(Saved data entries)
^^^^

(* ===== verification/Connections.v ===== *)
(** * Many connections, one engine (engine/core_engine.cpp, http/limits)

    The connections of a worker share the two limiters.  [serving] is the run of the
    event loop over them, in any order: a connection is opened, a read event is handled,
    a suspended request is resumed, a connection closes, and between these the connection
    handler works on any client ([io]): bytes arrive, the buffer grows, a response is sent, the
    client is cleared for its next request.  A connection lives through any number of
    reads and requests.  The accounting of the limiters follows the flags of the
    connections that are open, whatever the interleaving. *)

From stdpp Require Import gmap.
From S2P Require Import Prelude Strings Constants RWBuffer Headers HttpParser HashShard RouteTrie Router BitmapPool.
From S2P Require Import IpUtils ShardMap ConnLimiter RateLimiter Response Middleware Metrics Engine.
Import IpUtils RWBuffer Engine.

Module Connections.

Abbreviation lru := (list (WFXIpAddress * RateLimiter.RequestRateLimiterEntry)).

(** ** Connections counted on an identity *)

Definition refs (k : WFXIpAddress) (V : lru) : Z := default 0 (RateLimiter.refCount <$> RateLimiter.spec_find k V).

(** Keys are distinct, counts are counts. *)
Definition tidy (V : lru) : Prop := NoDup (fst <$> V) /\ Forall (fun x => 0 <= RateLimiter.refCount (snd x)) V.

^^^^

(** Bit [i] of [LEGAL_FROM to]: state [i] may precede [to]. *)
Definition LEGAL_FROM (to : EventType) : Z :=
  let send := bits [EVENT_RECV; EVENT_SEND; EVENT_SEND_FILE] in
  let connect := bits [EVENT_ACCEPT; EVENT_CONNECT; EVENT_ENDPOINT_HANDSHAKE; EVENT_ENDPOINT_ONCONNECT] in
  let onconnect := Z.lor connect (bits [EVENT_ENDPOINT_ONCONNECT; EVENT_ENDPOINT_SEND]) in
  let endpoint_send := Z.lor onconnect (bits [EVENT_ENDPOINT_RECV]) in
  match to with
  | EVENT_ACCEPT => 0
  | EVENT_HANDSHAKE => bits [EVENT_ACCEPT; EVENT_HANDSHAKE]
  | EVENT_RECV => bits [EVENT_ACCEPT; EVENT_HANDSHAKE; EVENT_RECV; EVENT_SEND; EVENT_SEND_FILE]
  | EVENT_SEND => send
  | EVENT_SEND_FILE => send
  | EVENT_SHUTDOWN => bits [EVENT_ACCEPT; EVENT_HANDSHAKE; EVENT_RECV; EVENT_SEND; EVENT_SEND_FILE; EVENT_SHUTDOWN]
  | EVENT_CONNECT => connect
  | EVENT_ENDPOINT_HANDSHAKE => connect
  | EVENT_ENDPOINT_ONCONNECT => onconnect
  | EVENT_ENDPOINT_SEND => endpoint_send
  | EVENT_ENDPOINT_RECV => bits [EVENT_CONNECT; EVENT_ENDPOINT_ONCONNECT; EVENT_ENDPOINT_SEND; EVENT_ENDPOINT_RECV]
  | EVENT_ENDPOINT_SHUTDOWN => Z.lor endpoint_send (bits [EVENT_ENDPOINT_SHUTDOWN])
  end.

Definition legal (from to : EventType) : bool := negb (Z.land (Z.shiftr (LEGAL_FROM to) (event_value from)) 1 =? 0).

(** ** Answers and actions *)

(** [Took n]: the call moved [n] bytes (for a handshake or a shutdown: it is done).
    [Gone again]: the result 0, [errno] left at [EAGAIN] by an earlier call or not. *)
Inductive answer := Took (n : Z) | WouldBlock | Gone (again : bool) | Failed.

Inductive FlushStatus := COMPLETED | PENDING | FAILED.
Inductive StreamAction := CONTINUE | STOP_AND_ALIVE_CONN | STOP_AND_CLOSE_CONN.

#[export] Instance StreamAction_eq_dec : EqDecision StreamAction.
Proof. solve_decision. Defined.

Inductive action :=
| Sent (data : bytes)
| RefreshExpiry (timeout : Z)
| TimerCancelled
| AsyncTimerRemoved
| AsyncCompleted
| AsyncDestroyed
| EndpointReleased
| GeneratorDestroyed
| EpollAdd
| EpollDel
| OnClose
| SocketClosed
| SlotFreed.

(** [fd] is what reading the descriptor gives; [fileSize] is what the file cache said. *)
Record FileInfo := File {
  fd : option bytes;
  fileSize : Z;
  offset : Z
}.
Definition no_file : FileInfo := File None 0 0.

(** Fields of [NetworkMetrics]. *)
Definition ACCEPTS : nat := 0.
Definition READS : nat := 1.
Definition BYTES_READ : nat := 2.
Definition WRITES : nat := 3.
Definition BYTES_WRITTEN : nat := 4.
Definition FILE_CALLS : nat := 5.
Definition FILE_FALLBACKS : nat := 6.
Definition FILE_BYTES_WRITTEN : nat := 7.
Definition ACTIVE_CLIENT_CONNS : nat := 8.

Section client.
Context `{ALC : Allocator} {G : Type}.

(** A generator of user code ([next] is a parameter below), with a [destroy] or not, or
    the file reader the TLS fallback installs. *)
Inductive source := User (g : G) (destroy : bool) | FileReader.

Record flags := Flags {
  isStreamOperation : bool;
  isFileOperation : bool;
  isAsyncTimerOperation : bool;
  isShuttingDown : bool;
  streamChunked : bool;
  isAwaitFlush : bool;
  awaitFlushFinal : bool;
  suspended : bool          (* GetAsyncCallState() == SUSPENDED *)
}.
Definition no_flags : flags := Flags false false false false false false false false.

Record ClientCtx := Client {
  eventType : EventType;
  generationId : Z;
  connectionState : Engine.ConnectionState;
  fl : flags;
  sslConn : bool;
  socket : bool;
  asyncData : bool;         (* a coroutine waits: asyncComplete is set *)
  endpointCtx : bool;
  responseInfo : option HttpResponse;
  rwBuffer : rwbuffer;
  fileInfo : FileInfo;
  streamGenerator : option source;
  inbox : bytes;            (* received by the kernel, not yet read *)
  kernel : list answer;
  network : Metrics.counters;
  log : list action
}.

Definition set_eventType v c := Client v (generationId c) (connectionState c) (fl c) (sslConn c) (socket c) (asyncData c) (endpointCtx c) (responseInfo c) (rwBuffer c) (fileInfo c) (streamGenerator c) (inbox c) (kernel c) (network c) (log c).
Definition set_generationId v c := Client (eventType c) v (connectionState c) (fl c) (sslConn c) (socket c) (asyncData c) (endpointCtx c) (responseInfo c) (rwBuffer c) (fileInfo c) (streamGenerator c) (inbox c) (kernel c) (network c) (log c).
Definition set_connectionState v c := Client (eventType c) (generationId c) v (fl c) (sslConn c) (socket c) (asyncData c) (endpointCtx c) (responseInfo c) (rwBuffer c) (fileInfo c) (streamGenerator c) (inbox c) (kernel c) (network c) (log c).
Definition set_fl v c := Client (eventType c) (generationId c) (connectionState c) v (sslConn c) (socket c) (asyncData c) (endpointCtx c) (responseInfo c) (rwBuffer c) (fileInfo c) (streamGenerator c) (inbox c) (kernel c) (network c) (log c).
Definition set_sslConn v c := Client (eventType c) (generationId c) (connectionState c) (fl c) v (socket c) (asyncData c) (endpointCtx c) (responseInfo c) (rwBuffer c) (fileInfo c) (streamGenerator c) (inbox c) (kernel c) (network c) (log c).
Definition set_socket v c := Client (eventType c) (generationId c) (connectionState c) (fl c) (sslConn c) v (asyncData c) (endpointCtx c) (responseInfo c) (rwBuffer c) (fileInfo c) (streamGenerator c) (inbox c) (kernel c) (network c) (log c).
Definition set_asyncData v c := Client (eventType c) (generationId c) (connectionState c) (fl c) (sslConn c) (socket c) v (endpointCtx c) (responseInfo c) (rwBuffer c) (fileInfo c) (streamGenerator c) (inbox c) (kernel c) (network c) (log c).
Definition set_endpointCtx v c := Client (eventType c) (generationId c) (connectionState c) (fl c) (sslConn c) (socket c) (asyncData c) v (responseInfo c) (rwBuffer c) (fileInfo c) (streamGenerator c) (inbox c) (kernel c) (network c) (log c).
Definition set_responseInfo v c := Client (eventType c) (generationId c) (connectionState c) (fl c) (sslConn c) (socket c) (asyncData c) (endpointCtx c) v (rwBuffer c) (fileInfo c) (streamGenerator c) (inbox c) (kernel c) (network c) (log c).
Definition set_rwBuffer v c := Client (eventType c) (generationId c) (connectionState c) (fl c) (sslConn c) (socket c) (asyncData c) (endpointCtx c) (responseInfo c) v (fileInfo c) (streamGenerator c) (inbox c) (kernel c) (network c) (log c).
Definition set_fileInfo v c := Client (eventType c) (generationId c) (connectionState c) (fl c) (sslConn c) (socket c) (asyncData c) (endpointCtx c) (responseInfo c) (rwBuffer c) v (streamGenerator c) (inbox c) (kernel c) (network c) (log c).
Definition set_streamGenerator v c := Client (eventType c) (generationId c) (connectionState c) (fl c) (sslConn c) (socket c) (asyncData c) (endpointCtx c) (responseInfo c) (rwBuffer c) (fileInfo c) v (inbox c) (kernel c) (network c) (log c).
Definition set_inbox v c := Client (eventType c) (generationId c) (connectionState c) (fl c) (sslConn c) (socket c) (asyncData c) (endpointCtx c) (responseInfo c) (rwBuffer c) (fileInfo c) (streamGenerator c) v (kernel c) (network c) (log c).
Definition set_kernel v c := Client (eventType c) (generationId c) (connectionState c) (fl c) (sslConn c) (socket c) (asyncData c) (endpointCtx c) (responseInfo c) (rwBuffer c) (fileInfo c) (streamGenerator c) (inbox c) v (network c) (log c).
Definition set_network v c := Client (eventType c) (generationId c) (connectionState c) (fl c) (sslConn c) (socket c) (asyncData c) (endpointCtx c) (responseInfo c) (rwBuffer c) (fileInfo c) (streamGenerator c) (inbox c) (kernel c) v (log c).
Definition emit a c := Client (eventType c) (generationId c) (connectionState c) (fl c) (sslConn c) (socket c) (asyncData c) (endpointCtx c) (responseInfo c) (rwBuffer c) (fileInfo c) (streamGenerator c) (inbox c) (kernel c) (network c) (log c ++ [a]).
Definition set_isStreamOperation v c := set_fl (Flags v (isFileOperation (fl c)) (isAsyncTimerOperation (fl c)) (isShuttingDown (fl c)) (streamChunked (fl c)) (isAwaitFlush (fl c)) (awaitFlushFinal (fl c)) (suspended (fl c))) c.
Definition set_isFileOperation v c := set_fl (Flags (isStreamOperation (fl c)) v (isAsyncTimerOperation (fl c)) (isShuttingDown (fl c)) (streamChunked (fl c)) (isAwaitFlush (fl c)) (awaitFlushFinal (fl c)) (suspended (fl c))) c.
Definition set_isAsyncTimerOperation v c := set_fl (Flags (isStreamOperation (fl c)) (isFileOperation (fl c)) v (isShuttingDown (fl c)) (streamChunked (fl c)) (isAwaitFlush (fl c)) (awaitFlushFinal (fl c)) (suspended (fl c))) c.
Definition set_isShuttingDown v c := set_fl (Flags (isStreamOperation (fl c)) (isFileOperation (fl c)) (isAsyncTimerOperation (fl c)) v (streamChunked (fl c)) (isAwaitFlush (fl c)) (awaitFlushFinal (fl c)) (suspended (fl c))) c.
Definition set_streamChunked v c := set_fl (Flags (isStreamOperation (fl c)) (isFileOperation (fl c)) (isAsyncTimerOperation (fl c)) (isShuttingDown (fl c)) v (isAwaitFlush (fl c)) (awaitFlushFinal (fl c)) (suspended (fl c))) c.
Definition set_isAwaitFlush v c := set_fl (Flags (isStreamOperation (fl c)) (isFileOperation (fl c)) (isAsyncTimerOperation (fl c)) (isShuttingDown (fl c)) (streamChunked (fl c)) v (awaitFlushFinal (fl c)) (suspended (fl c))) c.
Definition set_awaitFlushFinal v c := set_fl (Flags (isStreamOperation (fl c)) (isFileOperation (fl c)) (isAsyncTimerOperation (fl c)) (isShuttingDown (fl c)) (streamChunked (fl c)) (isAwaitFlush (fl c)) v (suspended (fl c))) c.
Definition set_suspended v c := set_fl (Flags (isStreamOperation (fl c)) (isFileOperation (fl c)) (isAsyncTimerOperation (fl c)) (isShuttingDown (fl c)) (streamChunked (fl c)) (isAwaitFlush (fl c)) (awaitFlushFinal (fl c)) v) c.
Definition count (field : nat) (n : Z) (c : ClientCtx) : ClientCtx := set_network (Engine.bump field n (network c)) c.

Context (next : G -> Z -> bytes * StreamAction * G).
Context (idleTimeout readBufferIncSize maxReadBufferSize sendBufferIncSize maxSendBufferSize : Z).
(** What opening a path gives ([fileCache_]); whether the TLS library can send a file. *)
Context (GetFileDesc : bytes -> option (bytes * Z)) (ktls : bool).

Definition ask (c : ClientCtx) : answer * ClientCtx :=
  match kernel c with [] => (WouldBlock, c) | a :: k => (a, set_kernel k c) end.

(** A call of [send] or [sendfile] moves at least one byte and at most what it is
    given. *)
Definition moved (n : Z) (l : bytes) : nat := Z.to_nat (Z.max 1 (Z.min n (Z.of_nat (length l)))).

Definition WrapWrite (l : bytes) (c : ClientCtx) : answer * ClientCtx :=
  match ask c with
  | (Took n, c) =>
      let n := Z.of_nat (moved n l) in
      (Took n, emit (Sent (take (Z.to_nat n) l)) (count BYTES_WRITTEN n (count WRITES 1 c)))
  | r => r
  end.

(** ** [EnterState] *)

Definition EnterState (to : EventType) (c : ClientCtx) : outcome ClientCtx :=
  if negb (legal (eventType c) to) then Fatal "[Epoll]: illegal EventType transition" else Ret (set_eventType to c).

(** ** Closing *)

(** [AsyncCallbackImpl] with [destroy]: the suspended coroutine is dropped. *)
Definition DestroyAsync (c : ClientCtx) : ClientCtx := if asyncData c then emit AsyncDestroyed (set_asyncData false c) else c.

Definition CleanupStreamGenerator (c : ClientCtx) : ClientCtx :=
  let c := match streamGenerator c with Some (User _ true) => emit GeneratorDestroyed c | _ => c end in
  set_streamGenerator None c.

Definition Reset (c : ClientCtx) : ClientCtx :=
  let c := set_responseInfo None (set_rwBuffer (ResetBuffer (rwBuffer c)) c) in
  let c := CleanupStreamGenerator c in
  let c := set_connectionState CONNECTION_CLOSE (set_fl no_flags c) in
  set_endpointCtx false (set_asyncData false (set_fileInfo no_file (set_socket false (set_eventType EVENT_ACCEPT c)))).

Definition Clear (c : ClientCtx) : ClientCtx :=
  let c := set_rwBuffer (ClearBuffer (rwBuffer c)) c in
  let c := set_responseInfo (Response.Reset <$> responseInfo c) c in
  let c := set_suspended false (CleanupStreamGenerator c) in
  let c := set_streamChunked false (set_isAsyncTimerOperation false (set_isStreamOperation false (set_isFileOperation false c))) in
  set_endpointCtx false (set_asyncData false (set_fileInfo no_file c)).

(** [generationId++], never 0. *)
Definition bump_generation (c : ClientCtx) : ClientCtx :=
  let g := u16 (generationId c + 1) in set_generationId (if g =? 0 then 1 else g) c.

^^^^

• INSTRUCTIONS TO FOLLOW:
From the entries above, print the lines beginning at the one with "client is cleared" and stopping after the one with "From stdpp Require Import gmap.", exactly as written and with nothing else.

• RESPONSE TO THE TASK:
    client is cleared for its next request.  A connection lives through any number of
    reads and requests.  The accounting of the limiters follows the flags of the
    connections that are open, whatever the interleaving. *)

From stdpp Require Import gmap.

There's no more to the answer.